Urolithin a alleviates airway inflammation in acute allergic asthma by suppressing the EGFR/AKT/FOXO3a signaling pathway.

Abstract

Acute allergic asthma represents an acute exacerbation of airway inflammation triggered by allergens, constituting a major clinical challenge that underscores the importance of safe and effective interventions. Urolithin a (UroA), a microbial metabolite of ellagic acid, exhibits prominent anti-inflammatory and antioxidant activities. However, its role and molecular mechanism in acute allergic asthma remain underexplored.
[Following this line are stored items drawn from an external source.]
(* ===== verification/Lifecycle.v ===== *)
(** * Creating and destroying a device (src/init.c)

    [create_mx_pdev] and [destroy_mx_pdev] over the queue interface of QueueOps: what is
    built in which order, what a failed attach undoes, and when teardown may free memory
    the device can still reach. *)

From S2P Require Import Prelude Threads Mbox LeaseTypes Lease BarMap PciConfig QueueV2 AdminV2 QueueOps.

Section device.
Context {Q E : Type} `{!QueueOps Q E}.

(** ** State *)

(** A character device: its [enabled] flag and the references on its [struct device]
    (one of probe, one per open file). *)
Record mx_char_dev := MkCdev { cd_enabled : bool; cd_refs : Z }.

#[export] Instance eta_cdev : Eta mx_char_dev := fun r => MkCdev (cd_enabled r) (cd_refs r).

(** [mx_pci_dev] as far as its lifecycle goes.  [pd_freed]: the queues as they were when
    [free_queue] freed their memory. *)
Record mx_pci_dev := MkPdev {
  pd_q : Q;
  pd_pci : mx_pci;
  pd_bar : bar_dev;
  pd_lease : mx_device_lease;
  pd_queues_initialized : bool;
  pd_teardown_started : bool;
  pd_dma_reclaim_safe : bool;
  pd_io_ref_dying : bool;
  pd_cdevs : list mx_char_dev;
  pd_cpu_latency_req : bool;
  pd_chrdev_region_allocated : bool;
  pd_async_wq : bool;
  pd_zombie_cleanup_thread : bool;
  pd_page_pool : bool;
  pd_attach_error : Z;
  pd_module_ref_held : bool;
  pd_pci_ref_held : bool;
  pd_pdev : bool;
  pd_freed : option Q;
}.

#[export] Instance eta_pdev : Eta mx_pci_dev := fun r =>
  MkPdev (pd_q r) (pd_pci r) (pd_bar r) (pd_lease r) (pd_queues_initialized r)
    (pd_teardown_started r) (pd_dma_reclaim_safe r) (pd_io_ref_dying r) (pd_cdevs r)
    (pd_cpu_latency_req r) (pd_chrdev_region_allocated r) (pd_async_wq r)
    (pd_zombie_cleanup_thread r) (pd_page_pool r) (pd_attach_error r) (pd_module_ref_held r)
    (pd_pci_ref_held r) (pd_pdev r) (pd_freed r).

(** ** Small operations *)

Definition mx_pdev_get (pd : mx_pci_dev) : mx_pci_dev :=
  pd <| pd_bar := (pd_bar pd) <| bd_pdev_ref := bd_pdev_ref (pd_bar pd) + 1 |> |>.
Definition mx_pdev_put (pd : mx_pci_dev) : mx_pci_dev :=
  pd <| pd_bar := (pd_bar pd) <| bd_pdev_ref := bd_pdev_ref (pd_bar pd) - 1 |> |>.

Definition mxdma_device_online (pd : mx_pci_dev) : mx_pci_dev :=
  pd <| pd_bar := (pd_bar pd) <| bd_enabled := true |> |>.
Definition mxdma_device_offline (pd : mx_pci_dev) : mx_pci_dev :=
  pd <| pd_bar := (pd_bar pd) <| bd_enabled := false |> |> <| pd_io_ref_dying := true |>.

(** [mx_stop_queue_threads] and [WRITE_ONCE(protocol_poisoned, true)]. *)
Definition stop_queue_threads (pd : mx_pci_dev) : mx_pci_dev :=
  pd <| pd_q := set_threads (mx_stop_queue_threads (threads (pd_q pd))) (pd_q pd) |>.
Definition poison (pd : mx_pci_dev) : mx_pci_dev := pd <| pd_q := set_poisoned (pd_q pd) |>.

(** The last reference on the [struct device] runs [mx_cdev_release]. *)
Definition put_device (c : mx_char_dev) (pd : mx_pci_dev) : mx_char_dev * mx_pci_dev :=
  let c := c <| cd_refs := cd_refs c - 1 |> in
  (c, if cd_refs c =? 0 then mx_pdev_put pd else pd).

(** [name], [add]: what [dev_set_name] and [cdev_device_add] return. *)
Definition create_mx_cdev (name add : Z) (pd : mx_pci_dev) : Z * mx_pci_dev :=
  let pd := mx_pdev_get pd in
  let c := MkCdev false 1 in
  let out_put (ret : Z) :=
    let '(c, pd) := put_device c pd in (ret, pd <| pd_cdevs := pd_cdevs pd ++ [c] |>) in
  RETURN (out_put name) WHEN (nz name) ;;
  RETURN (out_put add) WHEN (nz add) ;;
  (0, pd <| pd_cdevs := pd_cdevs pd ++ [c <| cd_enabled := true |>] |>).

Definition destroy_mx_cdev (c : mx_char_dev) (pd : mx_pci_dev) : mx_char_dev * mx_pci_dev :=
  RETURN (c, pd) WHEN (negb (cd_enabled c)) ;;
  put_device (c <| cd_enabled := false |>) pd.

(** The loop over the character devices. *)
Fixpoint destroy_cdevs (l : list mx_char_dev) (pd : mx_pci_dev) : list mx_char_dev * mx_pci_dev :=
  match l with
  | [] => ([], pd)
  | c :: l =>
    let '(c, pd) := destroy_mx_cdev c pd in
    let '(l, pd) := destroy_cdevs l pd in (c :: l, pd)
  end.

(** ** What teardown observes *)

(** The answers at tick [i]: the I/O queue has no command left ([ue_idle]); the PCI device
    is gone for good; no fops body and no nowait waiter is left; no PCI transaction is
    pending; and what one queue operation meets. *)
Record unbind_env := MkUnbind {
  ue_idle : nat → bool;
  ue_gone : nat → bool;
  ue_quiet : nat → bool;
  ue_settled : nat → bool;
  ue_queue : nat → E;
  ue_core : pci_core;
}.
In order to systematically elucidate the role of UroA in ameliorating acute allergic asthma and its novel molecular mechanism, an ovalbumin (OVA) -induced acute allergic asthma mouse model and lipopolysaccharides (LPS) stimulated 16HBE cell inflammation model were established in this study. The results showed that UroA (i.g. 20 mg/ [kg (bw)·d]) ameliorated pulmonary pathology and airway inflammation, and suppressed NLRP3 inflammasome activity in both 16HBE cells and lung tissue. Mechanistically, UroA targeted the EGFR-mediated AKT/FOXO3a phosphorylation pathway, thereby blocking NLRP3 inflammasome activation, consistent with the effects of the EGFR inhibitor erlotinib and FOXO3a knockdown. Collectively, these findings identify that regulating NLRP3 inflammasome activity via the EGFR/AKT/FOXO3a pathway is a key mechanism by which UroA alleviates airway inflammation, supporting its potential as a promising candidate for the prevention and treatment of this disease.